Johns Hopkins residents from 1897

JHH Class of 1897

  • Physician-in-Chief William Osler’s (1849–1919) greatest contribution to American medicine was establishing the medical residency program at The Johns Hopkins Hospital.
  • Under Osler's direction, young physicians-in-training lived in the hospital—hence the universal term residents, ensuring their constant attention to patients. (They were initially known as house medical officers.) The residents slept in rooms in the dome of the Billings Administration Building.
  •  Going through the Osler Service of medical residency is recognized as one of the finest training programs in the country. Every Friday, the residents honor his legacy by donning the Osler scarf or tie.
  •  From the school of medicine’s first graduating class of 15 in 1897, 11 men and one woman became interns, or trainees in their first year of residency.

From Neil Grauer, historian and author of Leading the Way: A History of Johns Hopkins Medicine

Other little-known facts

2015-2016 residents

2015-2016 Johns Hopkins Hospital Internal Medicine residents

  • Residents provide the front-line of care for thousands of patients per year.

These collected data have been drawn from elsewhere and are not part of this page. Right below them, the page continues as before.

Lemma ztake_app_le {A} n (l1 l2 : list A) : n <= zlen l1 -> ztake n (l1 ++ l2) = ztake n l1.
Proof. unfold zlen, ztake. intros. apply take_app_le. lia. Qed.
Lemma zdrop_app_le {A} n (l1 l2 : list A) : n <= zlen l1 -> zdrop n (l1 ++ l2) = zdrop n l1 ++ l2.
Proof. unfold zlen, zdrop. intros. apply drop_app_le. lia. Qed.
Lemma ztake_app_ge {A} n (l1 l2 : list A) : zlen l1 <= n -> ztake n (l1 ++ l2) = l1 ++ ztake (n - zlen l1) l2.
Proof. unfold zlen, ztake. intros. rewrite take_app_ge by lia. do 2 f_equal. lia. Qed.
Lemma zdrop_app_ge {A} n (l1 l2 : list A) : zlen l1 <= n -> zdrop n (l1 ++ l2) = zdrop (n - zlen l1) l2.
Proof. unfold zlen, zdrop. intros. rewrite drop_app_ge by lia. f_equal. lia. Qed.
Lemma ztake_all {A} n (l : list A) : zlen l <= n -> ztake n l = l.
Proof. unfold zlen, ztake. intros. apply take_ge. lia. Qed.
Lemma zdrop_all {A} n (l : list A) : zlen l <= n -> zdrop n l = [].
Proof. unfold zlen, zdrop. intros. apply drop_ge. lia. Qed.
Lemma ztake_ztake {A} n k (l : list A) : n <= k -> ztake n (ztake k l) = ztake n l.
Proof. unfold ztake. intros. rewrite take_take. f_equal. lia. Qed.
Lemma zdrop_zdrop {A} n k (l : list A) : 0 <= n -> 0 <= k -> zdrop n (zdrop k l) = zdrop (k + n) l.
Proof. unfold zdrop. intros. rewrite drop_drop. f_equal. lia. Qed.
Lemma zdrop_ztake {A} n k (l : list A) : 0 <= n -> 0 <= k -> zdrop n (ztake k l) = ztake (k - n) (zdrop n l).
Proof. unfold zdrop, ztake. intros. rewrite skipn_firstn_comm. f_equal. lia. Qed.

Lemma zdrop_cons {A} (l : list A) i x : zget l i = Some x -> zdrop i l = x :: zdrop (i + 1) l.
Proof.
  unfold zget, zdrop. destruct (i <? 0) eqn:E; [done|]. intros Hx. rewrite (drop_S _ _ _ Hx). apply Z.ltb_ge in E. do 2 f_equal. lia.
Qed.

Lemma ztake_add {A} a b (l : list A) : 0 <= a -> 0 <= b -> ztake (a + b) l = ztake a l ++ ztake b (zdrop a l).
Proof. unfold ztake, zdrop. intros. rewrite Z2Nat.inj_add by lia. by rewrite take_take_drop. Qed.

Lemma zget_lt {A} (l : list A) i : 0 <= i < zlen l -> is_Some (zget l i).
Proof.
  unfold zget, zlen. intros. decide_if. apply lookup_lt_is_Some. lia.
Qed.
Lemma zget_Some_lt {A} (l : list A) i x : zget l i = Some x -> 0 <= i < zlen l.
Proof.
  unfold zget, zlen. case_if; [done|]. zbool. intros ?%lookup_lt_Some. lia.
Qed.
Lemma zget_ge {A} (l : list A) i : zlen l <= i -> zget l i = None.
Proof.
  unfold zget, zlen. intros. case_if; [done|]. apply lookup_ge_None. lia.
Qed.
Lemma zlen_zset {A} i (x : A) l : zlen (zset i x l) = zlen l.
Proof. unfold zset, zlen. case_if; [done|]. by rewrite length_insert. Qed.
Lemma zget_zset_eq {A} i (x : A) l : 0 <= i < zlen l -> zget (zset i x l) i = Some x.
Proof.
  unfold zget, zset, zlen. intros. repeat decide_if.
  apply list_lookup_insert_eq. lia.
Qed.
Lemma zget_zset_ne {A} i j (x : A) l : i <> j -> 0 <= i -> zget (zset i x l) j = zget l j.
Proof.
  unfold zget, zset. intros. decide_if. case_if; [done|]. zbool.
  apply list_lookup_insert_ne. lia.
Qed.
Lemma zget_app_l {A} (l1 l2 : list A) i : i < zlen l1 -> zget (l1 ++ l2) i = zget l1 i.
Proof.
  unfold zget, zlen. intros. case_if; [done|]. zbool.
  apply lookup_app_l. lia.
Qed.
Lemma zget_app_r {A} (l1 l2 : list A) i :
  zlen l1 <= i -> zget (l1 ++ l2) i = zget l2 (i - zlen l1).
Proof.
  unfold zget, zlen. intros. repeat decide_if.
  rewrite lookup_app_r by lia. f_equal. lia.
Qed.
Lemma zget_cons_0 {A} (x : A) l : zget (x :: l) 0 = Some x.
Proof. done. Qed.
Lemma zget_cons_S {A} (x : A) l i : 0 <= i -> zget (x :: l) (i + 1) = zget l i.
Proof.
  intros. change (x :: l) with ([x] ++ l). rewrite zget_app_r by (unfold zlen; simpl; lia).
  f_equal. unfold zlen. simpl. lia.
Qed.

(** Two lists with the same [Z]-indexed contents are equal. *)
Lemma zget_ext {A} (l1 l2 : list A) :
  (forall i, 0 <= i -> zget l1 i = zget l2 i) -> l1 = l2.
Proof.
  intros H. apply list_eq. intros i. specialize (H (Z.of_nat i) ltac:(lia)).
  unfold zget in H. rewrite !(proj2 (Z.ltb_ge _ _)) in H by lia. by rewrite Nat2Z.id in H.
Qed.

#[export] Hint Rewrite @zlen_nil @zlen_cons @zlen_app @zlen_zset : zlist.

Lemma bytes_ok_app s t : bytes_ok (s ++ t) <-> bytes_ok s /\ bytes_ok t.
Proof. apply Forall_app. Qed.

Nearly all documentation is completed by house staff.
  • Currently there are roughly 875 residents and more than 400 fellows at The Johns Hopkins Hospital and Johns Hopkins Bayview Medical Center.
  • Residents are the first responders to "code blue" situations.
  • As a tertiary care center, Johns Hopkins brings in some of the sickest patients with very obscure diseases, constantly challenging our residents.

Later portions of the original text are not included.